Exercise prompt:
The result should be every line in the data below that carries the string "simpl".

Saved entries:
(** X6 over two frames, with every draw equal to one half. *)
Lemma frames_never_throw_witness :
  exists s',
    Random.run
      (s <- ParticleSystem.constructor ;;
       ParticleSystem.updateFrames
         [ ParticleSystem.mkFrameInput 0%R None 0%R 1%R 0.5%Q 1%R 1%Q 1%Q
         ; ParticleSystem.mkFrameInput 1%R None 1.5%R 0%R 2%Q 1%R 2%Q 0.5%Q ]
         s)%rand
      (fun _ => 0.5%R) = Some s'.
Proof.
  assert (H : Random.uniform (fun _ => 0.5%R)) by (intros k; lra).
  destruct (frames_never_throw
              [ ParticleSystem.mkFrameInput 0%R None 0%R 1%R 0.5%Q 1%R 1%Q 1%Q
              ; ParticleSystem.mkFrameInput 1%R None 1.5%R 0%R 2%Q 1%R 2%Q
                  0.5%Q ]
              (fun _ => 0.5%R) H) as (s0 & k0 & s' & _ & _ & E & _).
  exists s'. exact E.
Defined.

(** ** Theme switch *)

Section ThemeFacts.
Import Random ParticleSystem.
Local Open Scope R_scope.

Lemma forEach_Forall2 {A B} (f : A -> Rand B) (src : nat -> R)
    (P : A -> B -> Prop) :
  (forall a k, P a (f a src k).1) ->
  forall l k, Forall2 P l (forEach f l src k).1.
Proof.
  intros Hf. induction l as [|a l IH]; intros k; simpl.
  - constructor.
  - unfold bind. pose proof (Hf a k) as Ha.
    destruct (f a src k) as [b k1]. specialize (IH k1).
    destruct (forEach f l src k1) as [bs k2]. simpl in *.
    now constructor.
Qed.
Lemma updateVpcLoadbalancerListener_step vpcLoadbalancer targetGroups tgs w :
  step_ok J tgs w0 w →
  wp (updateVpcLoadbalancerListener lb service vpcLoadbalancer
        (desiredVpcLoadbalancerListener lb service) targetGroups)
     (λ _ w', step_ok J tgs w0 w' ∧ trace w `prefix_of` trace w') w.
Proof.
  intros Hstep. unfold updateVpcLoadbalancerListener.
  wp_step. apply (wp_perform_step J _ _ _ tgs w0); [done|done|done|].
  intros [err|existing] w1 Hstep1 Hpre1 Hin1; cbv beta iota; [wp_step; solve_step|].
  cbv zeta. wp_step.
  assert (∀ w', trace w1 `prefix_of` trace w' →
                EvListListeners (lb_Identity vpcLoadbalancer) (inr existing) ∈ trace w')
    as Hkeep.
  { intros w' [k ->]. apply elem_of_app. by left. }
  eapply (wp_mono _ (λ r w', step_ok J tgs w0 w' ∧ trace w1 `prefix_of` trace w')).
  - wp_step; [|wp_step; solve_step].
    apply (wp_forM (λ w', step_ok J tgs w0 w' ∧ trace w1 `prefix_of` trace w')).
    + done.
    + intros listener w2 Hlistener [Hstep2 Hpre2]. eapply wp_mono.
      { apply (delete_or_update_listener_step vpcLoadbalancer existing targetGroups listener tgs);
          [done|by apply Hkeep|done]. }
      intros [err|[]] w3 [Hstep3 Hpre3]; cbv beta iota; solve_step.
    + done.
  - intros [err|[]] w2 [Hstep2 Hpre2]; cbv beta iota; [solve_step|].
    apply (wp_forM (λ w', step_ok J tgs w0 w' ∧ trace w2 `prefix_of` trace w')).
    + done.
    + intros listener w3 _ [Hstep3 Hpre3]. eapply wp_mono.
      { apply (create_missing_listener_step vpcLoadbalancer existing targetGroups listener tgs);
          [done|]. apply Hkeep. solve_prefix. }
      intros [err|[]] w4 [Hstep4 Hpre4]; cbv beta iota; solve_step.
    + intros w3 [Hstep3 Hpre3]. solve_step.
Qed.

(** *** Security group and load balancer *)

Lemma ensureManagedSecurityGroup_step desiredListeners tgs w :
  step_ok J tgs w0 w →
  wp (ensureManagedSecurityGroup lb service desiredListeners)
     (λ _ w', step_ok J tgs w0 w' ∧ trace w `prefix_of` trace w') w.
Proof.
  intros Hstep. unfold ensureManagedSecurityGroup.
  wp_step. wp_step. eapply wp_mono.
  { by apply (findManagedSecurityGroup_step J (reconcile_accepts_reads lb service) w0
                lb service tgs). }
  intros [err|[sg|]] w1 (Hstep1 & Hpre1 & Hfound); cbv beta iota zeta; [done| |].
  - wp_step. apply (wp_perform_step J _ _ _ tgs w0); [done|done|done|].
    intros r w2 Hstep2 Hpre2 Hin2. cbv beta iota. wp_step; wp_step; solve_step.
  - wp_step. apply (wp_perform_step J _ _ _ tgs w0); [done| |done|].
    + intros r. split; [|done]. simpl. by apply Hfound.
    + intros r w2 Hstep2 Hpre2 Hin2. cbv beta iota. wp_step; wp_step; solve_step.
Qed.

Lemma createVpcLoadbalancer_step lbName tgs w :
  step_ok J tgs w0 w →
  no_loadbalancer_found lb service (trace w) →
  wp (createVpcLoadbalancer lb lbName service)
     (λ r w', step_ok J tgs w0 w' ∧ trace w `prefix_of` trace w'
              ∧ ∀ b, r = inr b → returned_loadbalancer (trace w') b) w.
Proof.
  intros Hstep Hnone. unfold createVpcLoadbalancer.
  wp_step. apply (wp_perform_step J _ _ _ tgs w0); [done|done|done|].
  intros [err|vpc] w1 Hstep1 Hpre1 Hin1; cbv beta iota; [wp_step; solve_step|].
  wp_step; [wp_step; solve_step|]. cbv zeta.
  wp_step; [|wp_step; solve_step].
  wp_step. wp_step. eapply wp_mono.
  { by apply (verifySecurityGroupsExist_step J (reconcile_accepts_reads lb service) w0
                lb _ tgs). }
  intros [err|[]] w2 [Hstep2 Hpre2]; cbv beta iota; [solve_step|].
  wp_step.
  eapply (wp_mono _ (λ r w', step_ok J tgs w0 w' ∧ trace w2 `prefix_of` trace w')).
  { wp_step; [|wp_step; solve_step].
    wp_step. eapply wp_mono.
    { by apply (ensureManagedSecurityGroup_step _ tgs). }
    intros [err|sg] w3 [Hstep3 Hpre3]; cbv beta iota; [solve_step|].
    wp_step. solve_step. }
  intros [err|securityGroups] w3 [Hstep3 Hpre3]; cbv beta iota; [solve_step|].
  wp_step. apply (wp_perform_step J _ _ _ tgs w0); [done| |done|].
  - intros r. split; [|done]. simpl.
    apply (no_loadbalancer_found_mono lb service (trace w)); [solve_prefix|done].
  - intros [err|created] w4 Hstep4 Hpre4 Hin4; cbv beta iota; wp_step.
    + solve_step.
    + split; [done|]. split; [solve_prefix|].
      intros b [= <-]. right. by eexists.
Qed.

Solved exercise:
  intros Hf. induction l as [|a l IH]; intros k; simpl.
    destruct (forEach f l src k1) as [bs k2]. simpl in *.
    + intros r. split; [|done]. simpl. by apply Hfound.
  - intros r. split; [|done]. simpl.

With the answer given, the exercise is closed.